Subscription services are helping music industry rebounds in countries around the world -- except in Japan. But the market still has good news to share. Recording Industry Association of Japan (RIAJ) figures show the country’s CD shipments rose 8% in 2012. The number of units shipped was up 9%.
This marks the first time since 1998 the value of Japan’s audio shipments rose over the previous year, according to music trade McClureMusic. The gains were attributed to the popularity of local act AKB48 and greatest hits collections by Yumi Matsutoya and Tatsuro Yamashita.
Japan's digital market is in flux and subscription services are practically non-existent. Only Sony Music Unlimited currently operates in the country. Total revenues for the category are scant. According to the RIAJ, Internet subscription revenue from January to September 2012 totaled just $3.6 million. In contrast, track and album downloads over the Internet totaled $130 million over that time.
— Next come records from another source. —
(** * Budget timeline engine: recurrence expansion and balance timeline

    A shallow embedding of the computational core of [src/api.py]
    ([BudgetAPI.expand_recurring_event], [BudgetAPI.get_events_in_range] and
    [BudgetAPI.calculate_balance_timeline]) together with the properties
    the specification states about it, and of the database-free parts of
    [BudgetAPI.update_event] and of the request handlers of [src/server.py]
    ([handle_get_timeline], [handle_update_event]).

    Modelling conventions.
    - A [datetime] is a calendar date (year, month, day), that is, the
      value [datetime.fromisoformat] returns for a text without time of
      day or with the time 00:00:00; a stored text with another time of
      day is outside the model.  The calendar is the proleptic Gregorian
      one with an unbounded year: the range check of CPython's [datetime]
      (MINYEAR = 1, MAXYEAR = 9999) is not modelled.
    - The ['date'] entry of an occurrence is a string, and it is the key by
      which occurrences are sorted and grouped: [strftime('%Y-%m-%d')] of
      the cursor for a recurring occurrence, the stored [event_date] text
      for a one-off one.  [strftime] is a parameter of the model (class
      [DateFormat]); nothing is assumed about it except where a theorem
      says so.  An event holds its dates as the values [fromisoformat]
      gives, and [event_date] also as the stored text.
    - A column that may hold NULL is an [option].  The recurrence pattern
      is a string; a NULL pattern behaves like any string that is none of
      the six pattern names.
    - Amounts and balances are Python floats in the source.  The model is
      parametric in the number type: it only needs the addition [+] and
      [round(_, 2)], collected in the class [Numeric].
    - The two [while] loops of the expander and the day-by-day walk take a
      [fuel] argument; [OutOfFuel] is the outcome of a run that needs more
      iterations than the fuel allows.  A Python exception is [Raise]. *)

From Stdlib Require Import ZArith List Bool Lia Sorted Permutation Ascii String.
From stdpp Require Import base option list gmap strings pretty.
Import ListNotations.

Local Open Scope Z_scope.

(* ================================================================== *)
(** * Part I: the model                                                 *)
(* ================================================================== *)

(** ** Calendar dates *)

Record datetime : Type := mkdatetime { year : Z; month : Z; day : Z }.

#[global] Instance datetime_eq_dec : EqDecision datetime.
Proof. solve_decision. Defined.

#[global] Instance datetime_countable : Countable datetime.
Proof.
  refine (inj_countable'
            (fun d => (year d, month d, day d))
            (fun t => mkdatetime t.1.1 t.1.2 t.2) _).
  intros []; reflexivity.
Defined.

(** Comparison of two [datetime] values: lexicographic on the fields. *)
Definition dt_compare (a b : datetime) : comparison :=
  match year a ?= year b with
  | Eq => match month a ?= month b with
          | Eq => day a ?= day b
          | c => c
          end
  | c => c
  end.

Definition dt_ltb (a b : datetime) : bool :=
  match dt_compare a b with Lt => true | _ => false end.

Definition dt_leb (a b : datetime) : bool :=
  match dt_compare a b with Gt => false | _ => true end.

(** [a >= b] *)
Definition dt_geb (a b : datetime) : bool := dt_leb b a.

(** Python's [min(a, b)]: [b] when [b < a], otherwise [a]. *)
Definition dt_min (a b : datetime) : datetime :=
  if dt_ltb b a then b else a.

(** [year % 4 == 0 and (year % 100 != 0 or year % 400 == 0)] *)
Definition is_leap (y : Z) : bool :=
  (y mod 4 =? 0) && (negb (y mod 100 =? 0) || (y mod 400 =? 0)).

(** The list literal of month lengths that the expander builds in place. *)
Definition month_lengths (y : Z) : list Z :=
  [31; if is_leap y then 29 else 28; 31; 30; 31; 30; 31; 31; 30; 31; 30; 31].

(** [month_lengths(year)[month - 1]] *)
Definition days_in_month (y m : Z) : Z :=
  nth (Z.to_nat (m - 1)) (month_lengths y) 0.

(** The invariant of a [datetime] object. *)
Definition valid_date (d : datetime) : Prop :=
  1 <= month d <= 12 /\ 1 <= day d <= days_in_month (year d) (month d).

Definition valid_dateb (d : datetime) : bool :=
  (1 <=? month d) && (month d <=? 12) && (1 <=? day d)
  && (day d <=? days_in_month (year d) (month d)).

(** *** Day arithmetic ([timedelta]) *)

Definition next_day (d : datetime) : datetime :=
  if day d <? days_in_month (year d) (month d)
  then mkdatetime (year d) (month d) (day d + 1)
  else if month d <? 12
       then mkdatetime (year d) (month d + 1) 1
       else mkdatetime (year d + 1) 1 1.

Definition prev_day (d : datetime) : datetime :=
  if 1 <? day d
  then mkdatetime (year d) (month d) (day d - 1)
  else if 1 <? month d
       then mkdatetime (year d) (month d - 1)
                       (days_in_month (year d) (month d - 1))
       else mkdatetime (year d - 1) 12 31.

(** [d + timedelta(days=n)]: the date [n] days after [d] (before, when [n]
    is negative). *)
Definition add_days (n : Z) (d : datetime) : datetime :=
  if 0 <=? n
  then Nat.iter (Z.to_nat n) next_day d
  else Nat.iter (Z.to_nat (- n)) prev_day d.

(** [datetime.toordinal]: the proleptic Gregorian ordinal, as CPython
    computes it (days before the year, days before the month, day). *)
Definition days_before_year (y : Z) : Z :=
  (y - 1) * 365 + (y - 1) / 4 - (y - 1) / 100 + (y - 1) / 400.

Definition days_before_month (y m : Z) : Z :=
  fold_right Z.add 0 (firstn (Z.to_nat (m - 1)) (month_lengths y)).

Definition days_in_year (y : Z) : Z := if is_leap y then 366 else 365.

Definition toordinal (d : datetime) : Z :=
  days_before_year (year d) + days_before_month (year d) (month d) + day d.

(** Fuel that lets both loops of one expansion run to their end. *)
Definition expansion_fuel (rec_start start_date end_date : datetime) : nat :=
  S (Z.to_nat (Z.max (toordinal start_date) (toordinal end_date)
               - toordinal rec_start + 2)).

(** ** Calendar math of the expander

    The [if/elif] chain that computes the next occurrence.  The source has
    two textually identical copies of it, one in each loop; [None] stands
    for the final [else: break]. *)

Definition add_months (k : Z) (current : datetime) : datetime :=
  let month0 := month current + k in
  let year' := year current + (month0 - 1) / 12 in
  let month' := ((month0 - 1) mod 12) + 1 in
  let day' := Z.min (day current) (days_in_month year' month') in
  mkdatetime year' month' day'.

Definition add_years (k : Z) (current : datetime) : datetime :=
  let year' := year current + k in
  let month' := month current in
  let day' := Z.min (day current) (days_in_month year' month') in
  mkdatetime year' month' day'.

Definition advance (pattern : string) (interval : Z) (current : datetime)
  : option datetime :=
  if String.eqb pattern "daily" then Some (add_days interval current)
  else if String.eqb pattern "weekly" then Some (add_days (7 * interval) current)
  else if String.eqb pattern "biweekly" then Some (add_days (7 * 2) current)
  else if String.eqb pattern "monthly" then Some (add_months interval current)
  else if String.eqb pattern "quarterly" then Some (add_months (3 * interval) current)
  else if String.eqb pattern "yearly" then Some (add_years interval current)
  else None.

Definition known_pattern (pattern : string) : bool :=
  String.eqb pattern "daily" || String.eqb pattern "weekly"
  || String.eqb pattern "biweekly" || String.eqb pattern "monthly"
  || String.eqb pattern "quarterly" || String.eqb pattern "yearly".

(** ** Outcomes of a computation *)

Inductive exn : Type :=
| TypeError.   (* [datetime.fromisoformat(None)] *)

Inductive outcome (A : Type) : Type :=
| Ok (a : A)
| Raise (e : exn)
| OutOfFuel.
Arguments Ok {A} a.
Arguments Raise {A} e.
Arguments OutOfFuel {A}.

#[global] Instance outcome_ret : MRet outcome := fun A a => Ok a.
#[global] Instance outcome_bind : MBind outcome := fun A B f c =>
  match c with
  | Ok a => f a
  | Raise e => Raise e
  | OutOfFuel => OutOfFuel
  end.

(** ** Numbers *)

Class Numeric (A : Type) : Type := {
  amount_add : A -> A -> A;   (* [a + b] *)
  round2 : A -> A             (* [round(a, 2)] *)
}.

(** ** Date strings *)

(** [d.strftime('%Y-%m-%d')] *)
Class DateFormat : Type := strftime : datetime -> string.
Mobile downloads, the biggest part of Japan’s digital market, generated $307 million from January to September, but collapsed 39% year over year. The biggest component of mobile downloads, single track downloads, fell 41% year over year.
The Japanese market is about to change, however. Reports indicate Spotify and Rdio will soon launch there. Japan is many years behind early adopters that are seeing subscription-fueled growth. Fueled by Spotify and similar services such as Deezer and WiMP, Sweden posted a 14% gain and Norway posted a 7% gain in recorded music revenue last year.